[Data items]
================
(** X17. program-bit with a file of the right size, on a transport that
    does not fail: when the word count of the device is a multiple of 15
    the operation returns normally whatever the device answers to the
    readbacks, and the instructions selected are IDCODE, USERCODE, ISPEN,
    FPGM (then FPGMI unless --slow) and ISPEX; when it is not, the
    assertion of [program] fails after ISPEN, and ISPEX still follows. *)
Theorem interact_program_bit
    (fuel : nat) (args : Args) (device : Device) (words : list Z)
    (t t0 : tap) (evs0 : list event) :
  reliable ->
  operation args = Some program_bit ->
  interact_identify t = (Ok device, t0, evs0) ->
  read_words (bit_file args) [] = Ok words ->
  Z.of_nat (length words) = bitstream_words device ->
  exists t1 evs,
    interact fuel args t
    = (if bitstream_words device mod 15 =? 0 then Ok tt else Raise AssertionError,
       t1, evs) /\
    selected evs
    = [IR_IDCODE; IR_USERCODE; IR_ISPEN]
      ++ (if bitstream_words device mod 15 =? 0
          then (if slow args then [IR_FPGM] else [IR_FPGM; IR_FPGMI])
          else [])
      ++ [IR_ISPEX].
Proof.
  intros R Hop Hid Hread Hsize.
  set (t1 := next (Rq_write_ir IR_ISPEN) t0).
  assert (exists t2 evs2,
            program 0 words (negb (slow args)) t1
            = (if bitstream_words device mod 15 =? 0
               then Ok tt else Raise AssertionError, t2, evs2) /\
            selected evs2
            = if bitstream_words device mod 15 =? 0
              then (if slow args then [IR_FPGM] else [IR_FPGM; IR_FPGMI])
              else []) as (t2 & evs2 & Hprog & Hsel).
  { destruct (Z.eqb_spec (bitstream_words device mod 15) 0) as [E | E].
    - destruct (program_run words (negb (slow args)) t1 R) as (t2 & evs2 & Hrun & Hsel);
        [rewrite Hsize; exact E |].
      exists t2, evs2. split; [exact Hrun |].
      rewrite Hsel. destruct (slow args); reflexivity.
    - exists t1, []. split; [| reflexivity].
      unfold program, assert_, BLOCK_WORDS. rewrite Hsize.
      assert ((bitstream_words device mod 15 =? 0) = false) as E' by lia.
      rewrite E'. reflexivity. }
  set (out := if bitstream_words device mod 15 =? 0
              then Ok tt else Raise AssertionError) in *.
  assert (interact_try fuel device args t0
          = (out, t2,
             Tap (Rq_write_ir IR_ISPEN) (Done (answer (Rq_write_ir IR_ISPEN) t0))
             :: evs2)) as Htry.
  { unfold interact_try. rewrite Hop.
    cbn [operation_is Operation_eqb when orb].
    unfold bind at 1. cbn [ret].
    unfold bind at 1. unfold bind at 1. unfold lift. rewrite Hread.
    assert ((Z.of_nat (length words) =? bitstream_words device) = true) as E by lia.
    rewrite E. cbn [negb ret app].
    unfold bind at 1. unfold bind at 1.
    unfold programming_enable, write_ir.
    rewrite (unit_call_reliable _ _ R). fold t1. rewrite Hprog.
    unfold out. destruct (bitstream_words device mod 15 =? 0); cbn;
      rewrite ?app_nil_r; reflexivity. }
  assert (out <> Diverge) as Hout by (unfold out; destruct (_ =? _); discriminate).
  pose proof (try_finally_disable _ _ _ _ _ Htry Hout) as Hfin.
  rewrite (lower_reliable _ _ R) in Hfin. cbn [fst snd] in Hfin.
  eexists _, _. split.
  - unfold interact. eapply bind_Ok; [exact Hid | exact Hfin].
  - rewrite selected_app, (selected_requests evs0),
      (interact_identify_requests _ _ _ _ Hid).
    change (selected ((?a :: evs2) ++ ?b))
      with (selected [a] ++ selected (evs2 ++ b)).
    rewrite selected_app, Hsel. reflexivity.
Qed.

End ProgramBit.

Lemma interact_program_bit_witness :
  let words := map Z.of_nat (seq 0 1620) in
  let args :=
    mkArgs (Some program_bit) false
           (flat_map (fun w => [byte_of_Z w; byte_of_Z (w / 2 ^ 8);
                                byte_of_Z (w / 2 ^ 16); byte_of_Z (w / 2 ^ 24)])
                     words) in
  exists t1 evs,
    interact 0 args (session [])
    = (if bitstream_words xc9572xl mod 15 =? 0 then Ok tt else Raise AssertionError,
       t1, evs) /\
    selected evs
    = [IR_IDCODE; IR_USERCODE; IR_ISPEN]
      ++ (if bitstream_words xc9572xl mod 15 =? 0
          then (if slow args then [IR_FPGM] else [IR_FPGM; IR_FPGMI])
          else [])
      ++ [IR_ISPEX].
Proof.
  intros words args.
  apply (@interact_program_bit layout replay 0 args xc9572xl words
           (session []) [] (snd (interact_identify (session []))) replay_reliable);
    vm_compute; reflexivity.
Defined.

(** ** MIPS EJTAG *)

(** X18. The per-breakpoint debug registers do not collide: for
    breakpoint numbers below 16 (the BCN field has four bits), two of the
    EJTAG 2.5+ address functions give the same address only when they are
    the same function at the same number, and likewise for the EJTAG
    1.x/2.0 ones; all these addresses lie in the DRSEG segment, below
    2^64. *)
Theorem breakpoint_registers_disjoint (n m : Z) :
  0 <= n < 16 ->
  0 <= m < 16 ->
  (forall f g, In f breakpoint_registers -> In g breakpoint_registers ->
     f n = g m -> f = g /\ n = m) /\
  (forall f g, In f breakpoint_registers_v1 -> In g breakpoint_registers_v1 ->
     f n = g m -> f = g /\ n = m) /\
  (forall f, In f (breakpoint_registers ++ breakpoint_registers_v1) ->
     DRSEG_addr < f n < 2 ^ 64).
Proof.
  intros Hn Hm. split; [| split].
  - intros f g Hf Hg. cbn in Hf, Hg.
    repeat (destruct Hf as [<- | Hf]); try contradiction;
      repeat (destruct Hg as [<- | Hg]); try contradiction;
      cbv delta [DRSEG_IBAn_addr DRSEG_IBMn_addr DRSEG_IBASIDn_addr DRSEG_IBCn_addr
                 DRSEG_IBCCn_addr DRSEG_IBPCn_addr DRSEG_DBAn_addr DRSEG_DBMn_addr
                 DRSEG_DBASIDn_addr DRSEG_DBCn_addr DRSEG_DBVn_addr DRSEG_DBCCn_addr
                 DRSEG_DBPCn_addr DRSEG_addr] beta;
      intros E; first [split; [reflexivity | lia] | lia].
  - intros f g Hf Hg. cbn in Hf, Hg.
    repeat (destruct Hf as [<- | Hf]); try contradiction;
      repeat (destruct Hg as [<- | Hg]); try contradiction;
      cbv delta [DRSEG_IBAn_addr_v1 DRSEG_IBCn_addr_v1 DRSEG_IBMn_addr_v1
                 DRSEG_DBAn_addr_v1 DRSEG_DBCn_addr_v1 DRSEG_DBMn_addr_v1
                 DRSEG_DBVn_addr_v1 DRSEG_addr] beta;
      intros E; first [split; [reflexivity | lia] | lia].
  - intros f Hf. cbn in Hf.
    repeat (destruct Hf as [<- | Hf]); try contradiction;
      cbv delta [DRSEG_IBAn_addr DRSEG_IBMn_addr DRSEG_IBASIDn_addr DRSEG_IBCn_addr
                 DRSEG_IBCCn_addr DRSEG_IBPCn_addr DRSEG_DBAn_addr DRSEG_DBMn_addr
                 DRSEG_DBASIDn_addr DRSEG_DBCn_addr DRSEG_DBVn_addr DRSEG_DBCCn_addr
                 DRSEG_DBPCn_addr DRSEG_IBAn_addr_v1 DRSEG_IBCn_addr_v1
                 DRSEG_IBMn_addr_v1 DRSEG_DBAn_addr_v1 DRSEG_DBCn_addr_v1
                 DRSEG_DBMn_addr_v1 DRSEG_DBVn_addr_v1 DRSEG_addr] beta;
      lia.
Qed.

Lemma breakpoint_registers_disjoint_witness :
  (DRSEG_IBCn_addr 15 = DRSEG_IBCn_addr 15 ->
   DRSEG_IBCn_addr = DRSEG_IBCn_addr /\ 15 = 15) /\
  DRSEG_addr < DRSEG_DBPCn_addr 15 < 2 ^ 64.
Proof.
  destruct (breakpoint_registers_disjoint 15 15) as (H25 & _ & Hrange); [lia | lia |].
  split.
  - apply (H25 DRSEG_IBCn_addr DRSEG_IBCn_addr); cbn; tauto.
  - apply (Hrange DRSEG_DBPCn_addr). cbn. tauto.
Defined.

Section ReadAndVerify.

Context {arch : Arch} {iface : TAP}.

(** *** The read-bit and verify-bit operations as a whole *)

Lemma first_difference (l1 l2 : list Z) :
  length l1 = length l2 ->
  l1 <> l2 ->
  exists prefix x y rest1 rest2,
    l1 = prefix ++ x :: rest1 /\ l2 = prefix ++ y :: rest2 /\ x <> y.
Proof.
  revert l2. induction l1 as [| a l1 IH]; intros [| b l2] Hlen Hne;
    try discriminate; [congruence |].
  destruct (Z.eq_dec a b) as [-> | Hab].
  - destruct (IH l2) as (prefix & x & y & r1 & r2 & -> & -> & Hxy).
    + cbn in Hlen. lia.
    + congruence.
    + exists (b :: prefix), x, y, r1, r2. repeat split; auto.
  - exists [], a, b, l1, l2. repeat split; auto.
Qed.

(* A read leaves nothing but TAP traffic: no warning and no file write. *)
Lemma taps_bind {A B : Type} (m : M A) (k : A -> M B) :
  (forall t, forallb is_tap (snd (m t)) = true) ->
  (forall a t, forallb is_tap (snd (k a t)) = true) ->
  forall t, forallb is_tap (snd (bind m k t)) = true.
Proof.
  intros Hm Hk t. unfold bind. specialize (Hm t).
  destruct (m t) as [[[a | e |] t1] evs1]; try exact Hm.
  specialize (Hk a t1). destruct (k a t1) as [[out t2] evs2].
  cbn [snd] in *. rewrite forallb_app, Hm, Hk. reflexivity.
Qed.

Lemma taps_call (rq : request) (t : tap) : forallb is_tap (snd (call rq t)) = true.
Proof. unfold call. destruct (lower rq t) as [[bits |] t1]; reflexivity. Qed.

Lemma taps_unit_call (rq : request) (t : tap) :
  forallb is_tap (snd ((call rq ;; ret tt) t)) = true.
Proof.
  revert t. apply taps_bind; [apply taps_call | reflexivity].
Qed.

Lemma taps_fvfy (address count : Z) (t : tap) :
  forallb is_tap (snd (_fvfy address count t)) = true.
Proof.
  revert t. unfold _fvfy, write_ir, write_dr. cbv zeta.
  apply taps_bind; [apply taps_unit_call | intros _].
  apply taps_bind; [apply taps_unit_call | intros _].
  generalize (@nil Z) as words.
  induction (range count) as [| offset rest IH]; intros words t; [reflexivity |].
  cbn [for_acc]. revert t. apply taps_bind; [| intros; apply IH].
  unfold _fvfy_word, exchange_dr. cbv zeta.
  apply taps_bind; [apply taps_call | reflexivity].
Qed.

Lemma taps_fvfyi (fuel : nat) (count : Z) (t : tap) :
  forallb is_tap (snd (_fvfyi fuel count t)) = true.
Proof.
  revert t. unfold _fvfyi, write_ir.
  apply taps_bind; [apply taps_unit_call | intros _].
  generalize (@nil Z) as words. generalize 0 as index.
  induction fuel as [| fuel IH]; intros index words t; cbn [_fvfyi_loop];
    destruct (index <? count); try reflexivity.
  revert t. apply taps_bind; [apply taps_call |].
  intros bits t. destruct (DR_ISDATA.valid _); apply IH.
Qed.

Lemma read_writes_nothing (fuel : nat) (address count : Z) (fast : bool) (t : tap) :
  written (snd (read fuel address count fast t)) = [].
Proof.
  assert (forallb is_tap (snd (read fuel address count fast t)) = true) as H.
  { unfold read. destruct fast; [| apply taps_fvfy].
    revert t. apply taps_bind; intros; [apply taps_fvfy | apply taps_fvfyi]. }
  induction (snd (read fuel address count fast t)) as [| ev rest IH]; [reflexivity |].
  cbn [forallb] in H. apply andb_prop in H. destruct H as [Hev Hrest].
  destruct ev; try discriminate. exact (IH Hrest).
Qed.

(** X19. read-bit, once the device is identified and on a transport that
    does not fail: when the read returns words of 32 bits, [interact]
    returns normally, the bytes written to the file read back as exactly
    these words, and the instructions selected are those of the
    identification, ISPEN, those of the read, and ISPEX. *)
Theorem interact_read_bit
    (fuel : nat) (args : Args) (device : Device) (device_words : list Z)
    (t t0 t2 : tap) (evs0 evs2 : list event) :
  reliable ->
  operation args = Some read_bit ->
  interact_identify t = (Ok device, t0, evs0) ->
  read fuel 0 (bitstream_words device) (negb (slow args))
       (next (Rq_write_ir IR_ISPEN) t0)
  = (Ok device_words, t2, evs2) ->
  Forall (fun word => 0 <= word < 2 ^ 32) device_words ->
  exists t3 evs,
    interact fuel args t = (Ok tt, t3, evs) /\
    read_words (written evs) [] = Ok device_words /\
    selected evs
    = [IR_IDCODE; IR_USERCODE; IR_ISPEN] ++ selected evs2 ++ [IR_ISPEX].
Proof.
  intros R Hop Hid Hread Hrange.
  destruct (write_words_run device_words t2 Hrange)
    as (evsw & Hwrite & Hrqw & _ & Hback).
  assert (interact_try fuel device args t0
          = (Ok tt, t2,
             Tap (Rq_write_ir IR_ISPEN) (Done (answer (Rq_write_ir IR_ISPEN) t0))
             :: evs2 ++ evsw)) as Htry.
  { unfold interact_try. rewrite Hop.
    cbn [operation_is Operation_eqb when orb].
    change (for_ ?ws (fun word => data <- lift (pack_L word) ;; emit (FileWrite data)))
      with (for_ ws write_word).
    unfold bind at 1. unfold bind at 1.
    unfold programming_enable, write_ir.
    rewrite (unit_call_reliable _ _ R).
    unfold bind at 1. rewrite Hread, Hwrite.
    unfold bind, ret. cbn [app]. rewrite !app_nil_r. reflexivity. }
  pose proof (try_finally_disable _ _ _ _ _ Htry ltac:(discriminate)) as Hfin.
  rewrite (lower_reliable _ _ R) in Hfin. cbn [fst snd] in Hfin.
  eexists _, _. split; [| split].
  - unfold interact. eapply bind_Ok; [exact Hid | exact Hfin].
  - assert (written evs0 = []) as W0.
    { clear - Hid. revert Hid.
      unfold interact_identify, identify, read_usercode, write_ir, read_dr,
        bind, call, ret.
      destruct (lower (Rq_write_ir IR_IDCODE) t) as [[b1 |] t1]; [| discriminate].
      destruct (lower (Rq_read_dr 32) t1) as [[b2 |] t2']; [| discriminate].
      destruct (devices _ _) as [dev |]; [| discriminate].
      destruct (lower (Rq_write_ir IR_USERCODE) t2') as [[b3 |] t3]; [| discriminate].
      destruct (lower (Rq_read_dr 32) t3) as [[b4 |] t4]; [| discriminate].
      intros H. injection H as _ _ <-. reflexivity. }
    assert (written evs2 = []) as W2.
    { pose proof (read_writes_nothing fuel 0 (bitstream_words device)
                    (negb (slow args)) (next (Rq_write_ir IR_ISPEN) t0)) as H.
      rewrite Hread in H. exact H. }
    cbn [snd].
    unfold written in *. rewrite !flat_map_app, W0.
    cbn [flat_map app]. rewrite flat_map_app, W2. cbn [app].
    rewrite app_nil_r. exact (Hback []).
  - rewrite selected_app, (selected_requests evs0),
      (interact_identify_requests _ _ _ _ Hid).
    change (selected ((?a :: ?l) ++ ?b)) with (selected [a] ++ selected (l ++ b)).
    rewrite !selected_app, (selected_requests evsw), Hrqw.
    cbn [app instructions flat_map]. rewrite app_nil_r. reflexivity.
Qed.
================
*Work request*. Above are some records. Copy each of their lines that holds the string "these".

*Result of this exercise*.
    1.x/2.0 ones; all these addresses lie in the DRSEG segment, below
    these words, and the instructions selected are those of the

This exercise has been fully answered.